Com a
devida venia, pelo grande respeito e consideração que muito mereceis, venho
meus patrícios trazer-vos, num sucinto relato a inominável injustiça, que se
pratica em nossa terra, em nome de uma lei frouxa, debaixo deste sol, cujos
raios vivificam e aquecem-nos, sem distinção de classes, partidos e cor.
Traz-me perante voz um direito claro e líquido. Em dias da semana passada foi
recolhido arbitrariamente, mas, (pela vontade única do seu dono), ao curral do
Conselho, meu ilustre burro, grande pensador e profundo filósofo de sua raça.

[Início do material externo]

Lemma finish_inv s i t :
  inv s → workers s !! i = Some (Running t) →
  inv (mkSys (pl s) (<[i := Top]> (workers s)) (accepted s) (taken s) (finished s ++ [t])).
Proof.
  intros [Hr Hs Hf Ht Hst Haw Hsl Hex Hne] Ei.
  pose proof (total_insert live _ _ _ Top Ei) as Htot. simpl in Htot.
  pose proof (held_insert running _ _ _ Top Ei) as Hheld. simpl in Hheld.
  split; simpl; try done; [|lia|..].
  - by rewrite Ht, <- app_assoc, Hheld.
  - intros _ _. eapply some_active_insert; [exact Ei|by left].
  - intros Hsd u [Hu| ->]%insert_elem; auto.
  - intros Hsd u [Hu| ->]%insert_elem; auto.
  - by apply insert_ne.
Qed.

Lemma wake_inv s i :
  inv s → workers s !! i = Some Sleeping → inv (with_workers (<[i := Top]> (workers s)) s).
Proof.
  intros [Hr Hs Hf Ht Hst Haw Hsl Hex Hne] Ei.
  pose proof (total_insert live _ _ _ Top Ei) as Htot. simpl in Htot.
  pose proof (held_insert running _ _ _ Top Ei) as Hheld. simpl in Hheld.
  split; simpl; try done; [|lia|..].
  - by rewrite Ht, Hheld.
  - intros _ _. eapply some_active_insert; [exact Ei|by left].
  - intros Hsd u [Hu| ->]%insert_elem; auto.
  - intros Hsd u [Hu| ->]%insert_elem; auto.
  - by apply insert_ne.
Qed.

Lemma not_asleep_active w : sleeping w = false → w ≠ Exited → active w.
Proof. by destruct w. Qed.

Lemma add_inv s t ret p ws :
  inv s → threadpool_add (pl s) t = (ret, true, p) → signal sleeping Top (workers s) ws →
  inv (mkSys p ws (accepted s ++ [t]) (taken s) (finished s)).
Proof.
  intros [Hr Hs (q & Hq & Ha) Ht Hst Haw Hsl Hex Hne] Ea Hsig.
  destruct (add_ring _ _ _ _ Hr Ea) as (-> & Hr' & Hp & Hs0 & Hs1 & Hst' & Hc & _).
  assert (Hex' : ∀ w, w ∈ ws → w ≠ Exited).
  { intros w Hw. by destruct (signal_elem _ _ _ _ _ Hsig Hw) as [H| ->]; [apply Hex|]. }
  split; simpl; try done.
  - by left.
  - exists (q ++ [t]). rewrite fmap_app, <- Hq. split; [done|]. by rewrite Ha, <- app_assoc.
  - rewrite Ht. f_equiv. symmetry. eapply (signal_held sleeping Top); [|done|exact Hsig]. by intros [].
  - rewrite Hst', Hst. symmetry. eapply signal_same; [|exact Hsig]. by intros [].
  - intros _ _. destruct (signal_awake sleeping Top _ _ eq_refl Hsig Hne) as (i & w & Ei & Hw).
    exists i, w. split; [done|]. apply not_asleep_active; [done|]. apply Hex'.
    by eapply list_elem_of_lookup_2.
  - intros ->. apply Hne. apply nil_length_inv. by rewrite <- (signal_length _ _ _ _ Hsig).
Qed.

Lemma destroy_inv s flags ret p :
  inv s → threadpool_destroy (pl s) flags = (ret, p) →
  inv (mkSys p (if ret =? 0 then broadcast sleeping Top (workers s) else workers s)
         (accepted s) (taken s) (finished s)).
Proof.
  intros [Hr Hs Hf Ht Hst Haw Hsl Hex Hne]. unfold threadpool_destroy.
  destruct (Z.eqb_spec (tp_shutdown (pl s)) 0) as [E0|E0]; simpl.
  2: { intros [= <- <-]. split; simpl; try done. destruct Hr. by split. }
  intros [= <- <-]. simpl. set (sd := if _ : bool then graceful_shutdown else immediate_shutdown).
  assert (Hsd : sd = immediate_shutdown ∨ sd = graceful_shutdown)
    by (subst sd; destruct (negb _); auto).
  assert (sd ≠ 0) by (unfold immediate_shutdown, graceful_shutdown in Hsd; lia).
  split; simpl; try done.
  - destruct Hr. by split.
  - unfold shutdown_ok. simpl. tauto.
  - rewrite Ht, broadcast_held; [done| |done]. by intros [].
  - rewrite Hst, broadcast_total; [done|]. by intros [].
  - intros _ Hc. destruct Haw as (i & w & Ei & Hw); [by rewrite E0|done|].
    exists i, w. split; [|done]. unfold broadcast. rewrite list_lookup_fmap, Ei. by destruct w.
  - intros _ w. by apply broadcast_awake.
  - unfold broadcast. by destruct (workers s).
Qed.

Lemma refused_same p t ret p' : threadpool_add p t = (ret, false, p') → p' = p.
Proof. unfold threadpool_add. repeat case_bool_decide; repeat case_if; congruence. Qed.

Lemma step_inv s s' : inv s → step s s' → inv s'.
Proof.
  intros Hi Hst. revert Hi. destruct Hst as [s0 s1 Hw|s0 t ret p ws _ Ea Hsig|s0 t ret p _ Ea
    |s0 flags ret p _ Ed|s0 i Ei]; [destruct Hw as [s2 i w p _ Ei Et|s2 i t Ei]|..]; intros Hi.
  - by apply turn_inv.
  - by apply finish_inv.
  - by eapply add_inv.
  - apply refused_same in Ea as ->. by destruct s0.
  - by eapply destroy_inv.
  - by apply wake_inv.
Qed.

Lemma create_inv nt qs p ws :
  threadpool_create nt qs = Some (p, ws) → inv (mkSys p ws [] [] []).
Proof.
  unfold threadpool_create. destruct (_ || _) eqn:E; [done|]. breflect. intros [= <- <-].
  split; simpl; try done.
  - split; simpl; [apply length_replicate|lia|lia|]. by rewrite Nat.Div0.mod_0_l.
  - by left.
  - by exists [].
  - rewrite held_nil; [done|]. by intros w [-> _]%elem_of_replicate.
  - clear. unfold total. induction (Z.to_nat nt); [done|]. simpl. lia.
  - lia.
  - by intros _ w [-> _]%elem_of_replicate.
  - intros Hn. apply (f_equal length) in Hn. rewrite length_replicate in Hn. simpl in Hn. lia.
Qed.

(** The states of a pool and its callers. *)
Definition reachable (nt qs : Z) (s : sys) : Prop :=
  ∃ p ws, threadpool_create nt qs = Some (p, ws) ∧ rtc step (mkSys p ws [] [] []) s.

Lemma reachable_inv nt qs s : reachable nt qs s → inv s.
Proof.
  intros (p & ws & E & Hr). apply create_inv in E. by eapply invariant_rtc; [apply step_inv|..].
Qed.

(** ** Progress *)
Definition weight (w : worker) : nat :=
  match w with Top => 1 | Running _ => 2 | Sleeping | Exited => 0 end.
Definition measure (s : sys) : nat := 3 * tp_count (pl s) + total weight (workers s).

Lemma wstep_measure s s' : inv s → wstep s s' → (measure s' < measure s)%nat.
Proof.
  intros Hi Hst. revert Hi. destruct Hst as [s0 i w p _ Ei Et|s0 i t Ei];
    intros [Hr Hs (q & Hq & Ha) _ _ _ _ _ _]; unfold measure; simpl.
  - destruct (turn_ring _ _ Hr Hs Hq) as (w0 & p0 & Et0 & Hr' & Es & El & Hw).
    rewrite Et in Et0. injection Et0 as <- <-.
    pose proof (total_insert weight _ _ _ w Ei) as Htot. simpl in Htot.
    pose proof (fifo_count _ _ Hq) as Hc. destruct w; simpl in Htot; [done|..].
    + destruct Hw as (-> & _). lia.
    + destruct Hw as (_ & _ & q' & -> & Hp). rewrite (fifo_count _ _ Hp). simpl in Hc. lia.
    + destruct Hw as (_ & Hp & _). rewrite Hq in Hp. rewrite (fifo_count _ _ Hp). lia.
  - pose proof (total_insert weight _ _ _ Top Ei) as Htot. simpl in Htot. lia.
Qed.

(** A worker that is neither asleep nor gone can go on. *)
Lemma active_steps s : inv s → tp_lock (pl s) = false → some_active (workers s) → ∃ s', wstep s s'.
Proof.
  intros [Hr Hs (q & Hq & Ha) _ _ _ _ _ _] Hl (i & w & Ei & Hw).
  destruct w as [| |t|]; try done.
  - destruct (turn_ring _ _ Hr Hs Hq) as (w0 & p0 & Et0 & _). eexists. by eapply st_turn.
  - eexists. by eapply st_finish.
Qed.

Lemma not_active_held ws : ¬ some_active ws → held running ws = [].
Proof.
  intros Hn. apply held_nil. intros w (i & Ei)%list_elem_of_lookup.
  destruct w; try done. exfalso. apply Hn. by exists i, (Running t).
Qed.

Lemma quiet_done s :
  inv s → ¬ some_active (workers s) → tp_shutdown (pl s) ≠ immediate_shutdown →
  finished s ≡ₚ accepted s ∧ tp_count (pl s) = 0%nat.
Proof.
  intros [Hr Hs (q & Hq & Ha) Ht _ Haw _ _ _] Hn Him.
  assert (Hc : tp_count (pl s) = 0%nat).
  { destruct (decide (0 < tp_count (pl s))%nat); [|lia]. exfalso. by apply Hn, Haw. }
  split; [|done]. rewrite (fifo_count _ _ Hq) in Hc. apply nil_length_inv in Hc as ->.
  rewrite Ha, app_nil_r, Ht, not_active_held by done. by rewrite app_nil_r.
Qed.

Lemma wstep_same s s' :
  wstep s s' → accepted s' = accepted s ∧ (inv s → tp_lock (pl s') = tp_lock (pl s)
    ∧ tp_shutdown (pl s') = tp_shutdown (pl s)).
Proof.
  intros [s0 i w p _ Ei Et|s0 i t Ei]; [|done]. simpl. split; [done|].
  intros [Hr Hs (q & Hq & _) _ _ _ _ _ _].
  destruct (turn_ring _ _ Hr Hs Hq) as (w0 & p0 & Et0 & _ & Es & El & _).
  rewrite Et in Et0. by injection Et0 as <- <-.
Qed.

Lestes a carta que, em linguagem singela, nos custou seu padecimento no “pátio
dos milagres”, suplício menor que o de Prometeu. Foi o maior atentado que já se
fez nesta terra, a ele e seus companheiros de trabalho, cujo único crime, foi o
de prestar seu concurso, na destruição do capinal da cidade, fazendo uma
concorrência séria á genial e gloriosa padiola. Em nome desta classe e, com
procuração, impétro um habeas-corppus coletivo, como único remédio cabível na
espécie, para que não sejam jamais, tolhidos na sua liberdade de locomoção tão
prestativos cidadãos. Fundamentando-o, direi que a lei que lhes veda o livre
trânsito é inexistente, e insubsistente. Abrigando sob sua proteção os animais
amigos, com amplos poderes na cidade vergel, e incidindo sobre aqueles, cujos
donos não pescam nas mesmas águas, sendo cobrada multa de uns e não de outros,
cujos pedidos são futuros compromissos, torna-se uma lei de brinquedo,
manobrada como automóvel, mas, quase sempre de marcha-ré. Tornando-se elástica,
mole e de marcha-ré, não é lei, deixa de existir. Insubsistente, razão muito
clara e óbvia, porque, daqui por diante, iremos morrer asfixiados pelo mato.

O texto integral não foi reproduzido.